(** X3: with no target, [Visit] and [InjectDisruptorAgent] return nil at
    once: no goroutine is spawned, the helper is not called and the
    cluster is as it was. *)
Theorem no_target_returns_nil (c : agentController Ctx Cl)
    (visitor : string -> list string) (cl : Cl) :
  targets c = [] ->
  (exists s, Visit c visitor [] cl = Some (s, None)) /\
  (forall sched s r, Visit c visitor sched cl = Some (s, r) ->
     sched = [] /\ r = None /\ cluster s = cl /\ trace s = []) /\
  (exists s, InjectDisruptorAgent AgentImage c [] cl = Some (s, None)) /\
  (forall sched s r, InjectDisruptorAgent AgentImage c sched cl = Some (s, r) ->
     sched = [] /\ r = None /\ cluster s = cl /\ trace s = []).
Proof.
  intros Hnone. split_and!.
  - unfold Visit, VisitWith, fanout. rewrite Hnone. simpl. eauto.
  - intros sched s r Hvisit.
    pose proof (Visit_inv _ _ _ _ _ _ Hvisit) as (_ & _ & ->).
    apply Visit_visitRun in Hvisit. unfold visitRun, visitRunWith in Hvisit.
    rewrite Hnone in Hvisit.
    by apply run_no_target in Hvisit as [-> ->].
  - unfold InjectDisruptorAgent, fanout.
    rewrite Hnone. simpl. eauto.
  - intros sched s r Hinject.
    pose proof (InjectDisruptorAgent_inv _ _ _ _ _ _ Hinject) as (_ & _ & ->).
    apply InjectDisruptorAgent_injectRun in Hinject.
    unfold injectRun in Hinject. rewrite Hnone in Hinject.
    by apply run_no_target in Hinject as [-> ->].
Qed.

(** X4: the final [select] reads the oldest value of the channel: the
    error returned is the one of the goroutine that sent first in the run,
    whatever its place in the target list. *)
Theorem first_error_sent_is_returned (c : agentController Ctx Cl)
    (visitor : string -> list string) (sched : list Tid) (cl : Cl) :
  (forall s r, Visit c visitor sched cl = Some (s, r) ->
     r = snd <$> head (sends (trace s))) /\
  (forall s r, InjectDisruptorAgent AgentImage c sched cl = Some (s, r) ->
     r = snd <$> head (sends (trace s))).
Proof.
  split; intros s r.
  - intros (Hinv & _ & ->)%Visit_inv. eapply selected_first_sent, Hinv.
  - intros (Hinv & _ & ->)%InjectDisruptorAgent_inv.
    eapply selected_first_sent, Hinv.
Qed.

(** X5: the timeout a helper sees.  Every attach of a controller built by
    [NewAgentController] carries the resolved timeout: never a negative
    one, 30 seconds for 0, and 0 only for a negative argument. *)
Theorem attach_timeout_resolved (ctx0 : Ctx) (helper0 : PodHelper Ctx Cl)
    (namespace0 : string) (targets0 : list string) (t : Duration)
    (sched : list Tid) (cl : Cl) s k j res :
  injectRun AgentImage (NewAgentController ctx0 helper0 namespace0 targets0 t) sched cl = Some s ->
  (k, j, res) ∈ calls (trace s) ->
  (0 <= Timeout (attachOptions j))%Z /\
  (t = 0 -> Timeout (attachOptions j) = 30 * Second)%Z /\
  (t <> 0 -> Timeout (attachOptions j) = Z.max 0 t)%Z /\
  (Timeout (attachOptions j) = 0 <-> t < 0)%Z.
Proof.
  intros Hrun Hin. apply injectRun_invariant in Hrun.
  destruct (call_target _ _ _ _ (fun _ _ => eq_refl) _ _ _ _ _ _ Hrun Hin)
    as (pod & _ & ->).
  simpl. unfold Second.
  destruct (Z.eqb_spec t 0) as [->|Hne]; simpl; [lia|].
  destruct (Z.ltb_spec t 0); lia.
Qed.

(** X6: [ExecCommand cmd] has the helper execute cmd once in the agent
    container of each target, with an empty stdin, and nothing else: the
    executions of the run are calls of the helper's Exec with these
    arguments, made one after the other on the cluster, as many as there
    are targets. *)
Theorem ExecCommand_same_command (c : agentController Ctx Cl)
    (cmd : list string) (sched : list Tid) (cl : Cl) s r :
  ExecCommand c cmd sched cl = Some (s, r) ->
  (forall k pod, targets c !! k = Some pod ->
     exists res,
       (k, {| Pod := pod; Container := "xk6-agent"; Cmd := cmd; StdinBytes := [] |},
        res) ∈ calls (trace s)) /\
  (forall k j res, (k, j, res) ∈ calls (trace s) ->
     targets c !! k = Some (Pod j) /\ Container j = "xk6-agent" /\
     Cmd j = cmd /\ StdinBytes j = []) /\
  NoDup (calls (trace s)).*1.*1 /\
  length (calls (trace s)) = length (targets c) /\
  made (fun cl1 j => Exec (helper c) cl1 (Pod j) "xk6-agent" cmd [])
       cl (calls (trace s)) (cluster s).
Proof.
  intros Hexec. pose proof (VisitWith_made _ _ _ _ _ _ _ Hexec) as Hmade.
  destruct (Visit_calls _ _ _ _ _ _ Hexec) as (Hall & Honly & Honce & Hlen).
  split_and!; [done| |done..|].
  - intros k j res Hin. by destruct (Honly _ _ _ Hin) as (pod & Hpod & ->).
  - revert Hmade Honly. generalize (calls (trace s)) cl. clear.
    intros cs. induction cs as [|[[k j] res] cs IH]; intros cl Hmade Honly; [done|].
    destruct Hmade as (cl1 & Hcall & Hmade).
    destruct (Honly k j res) as (pod & _ & ->); [left|].
    exists cl1. split; [done|]. apply IH; [done|].
    intros k' j' res' Hin. apply (Honly k' j' res'). by right.
Qed.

****

EXERCISE INSTRUCTIONS: In full, transcribe each entry of the material exactly.

RESULT OF THIS TASK:
(** X3: with no target, [Visit] and [InjectDisruptorAgent] return nil at
    once: no goroutine is spawned, the helper is not called and the
    cluster is as it was. *)
Theorem no_target_returns_nil (c : agentController Ctx Cl)
    (visitor : string -> list string) (cl : Cl) :
  targets c = [] ->
  (exists s, Visit c visitor [] cl = Some (s, None)) /\
  (forall sched s r, Visit c visitor sched cl = Some (s, r) ->
     sched = [] /\ r = None /\ cluster s = cl /\ trace s = []) /\
  (exists s, InjectDisruptorAgent AgentImage c [] cl = Some (s, None)) /\
  (forall sched s r, InjectDisruptorAgent AgentImage c sched cl = Some (s, r) ->
     sched = [] /\ r = None /\ cluster s = cl /\ trace s = []).
Proof.
  intros Hnone. split_and!.
  - unfold Visit, VisitWith, fanout. rewrite Hnone. simpl. eauto.
  - intros sched s r Hvisit.
    pose proof (Visit_inv _ _ _ _ _ _ Hvisit) as (_ & _ & ->).
    apply Visit_visitRun in Hvisit. unfold visitRun, visitRunWith in Hvisit.
    rewrite Hnone in Hvisit.
    by apply run_no_target in Hvisit as [-> ->].
  - unfold InjectDisruptorAgent, fanout.
    rewrite Hnone. simpl. eauto.
  - intros sched s r Hinject.
    pose proof (InjectDisruptorAgent_inv _ _ _ _ _ _ Hinject) as (_ & _ & ->).
    apply InjectDisruptorAgent_injectRun in Hinject.
    unfold injectRun in Hinject. rewrite Hnone in Hinject.
    by apply run_no_target in Hinject as [-> ->].
Qed.

(** X4: the final [select] reads the oldest value of the channel: the
    error returned is the one of the goroutine that sent first in the run,
    whatever its place in the target list. *)
Theorem first_error_sent_is_returned (c : agentController Ctx Cl)
    (visitor : string -> list string) (sched : list Tid) (cl : Cl) :
  (forall s r, Visit c visitor sched cl = Some (s, r) ->
     r = snd <$> head (sends (trace s))) /\
  (forall s r, InjectDisruptorAgent AgentImage c sched cl = Some (s, r) ->
     r = snd <$> head (sends (trace s))).
Proof.
  split; intros s r.
  - intros (Hinv & _ & ->)%Visit_inv. eapply selected_first_sent, Hinv.
  - intros (Hinv & _ & ->)%InjectDisruptorAgent_inv.
    eapply selected_first_sent, Hinv.
Qed.

(** X5: the timeout a helper sees.  Every attach of a controller built by
    [NewAgentController] carries the resolved timeout: never a negative
    one, 30 seconds for 0, and 0 only for a negative argument. *)
Theorem attach_timeout_resolved (ctx0 : Ctx) (helper0 : PodHelper Ctx Cl)
    (namespace0 : string) (targets0 : list string) (t : Duration)
    (sched : list Tid) (cl : Cl) s k j res :
  injectRun AgentImage (NewAgentController ctx0 helper0 namespace0 targets0 t) sched cl = Some s ->
  (k, j, res) ∈ calls (trace s) ->
  (0 <= Timeout (attachOptions j))%Z /\
  (t = 0 -> Timeout (attachOptions j) = 30 * Second)%Z /\
  (t <> 0 -> Timeout (attachOptions j) = Z.max 0 t)%Z /\
  (Timeout (attachOptions j) = 0 <-> t < 0)%Z.
Proof.
  intros Hrun Hin. apply injectRun_invariant in Hrun.
  destruct (call_target _ _ _ _ (fun _ _ => eq_refl) _ _ _ _ _ _ Hrun Hin)
    as (pod & _ & ->).
  simpl. unfold Second.
  destruct (Z.eqb_spec t 0) as [->|Hne]; simpl; [lia|].
  destruct (Z.ltb_spec t 0); lia.
Qed.

(** X6: [ExecCommand cmd] has the helper execute cmd once in the agent
    container of each target, with an empty stdin, and nothing else: the
    executions of the run are calls of the helper's Exec with these
    arguments, made one after the other on the cluster, as many as there
    are targets. *)
Theorem ExecCommand_same_command (c : agentController Ctx Cl)
    (cmd : list string) (sched : list Tid) (cl : Cl) s r :
  ExecCommand c cmd sched cl = Some (s, r) ->
  (forall k pod, targets c !! k = Some pod ->
     exists res,
       (k, {| Pod := pod; Container := "xk6-agent"; Cmd := cmd; StdinBytes := [] |},
        res) ∈ calls (trace s)) /\
  (forall k j res, (k, j, res) ∈ calls (trace s) ->
     targets c !! k = Some (Pod j) /\ Container j = "xk6-agent" /\
     Cmd j = cmd /\ StdinBytes j = []) /\
  NoDup (calls (trace s)).*1.*1 /\
  length (calls (trace s)) = length (targets c) /\
  made (fun cl1 j => Exec (helper c) cl1 (Pod j) "xk6-agent" cmd [])
       cl (calls (trace s)) (cluster s).
Proof.
  intros Hexec. pose proof (VisitWith_made _ _ _ _ _ _ _ Hexec) as Hmade.
  destruct (Visit_calls _ _ _ _ _ _ Hexec) as (Hall & Honly & Honce & Hlen).
  split_and!; [done| |done..|].
  - intros k j res Hin. by destruct (Honly _ _ _ Hin) as (pod & Hpod & ->).
  - revert Hmade Honly. generalize (calls (trace s)) cl. clear.
    intros cs. induction cs as [|[[k j] res] cs IH]; intros cl Hmade Honly; [done|].
    destruct Hmade as (cl1 & Hcall & Hmade).
    destruct (Honly k j res) as (pod & _ & ->); [left|].
    exists cl1. split; [done|]. apply IH; [done|].
    intros k' j' res' Hin. apply (Honly k' j' res'). by right.
Qed.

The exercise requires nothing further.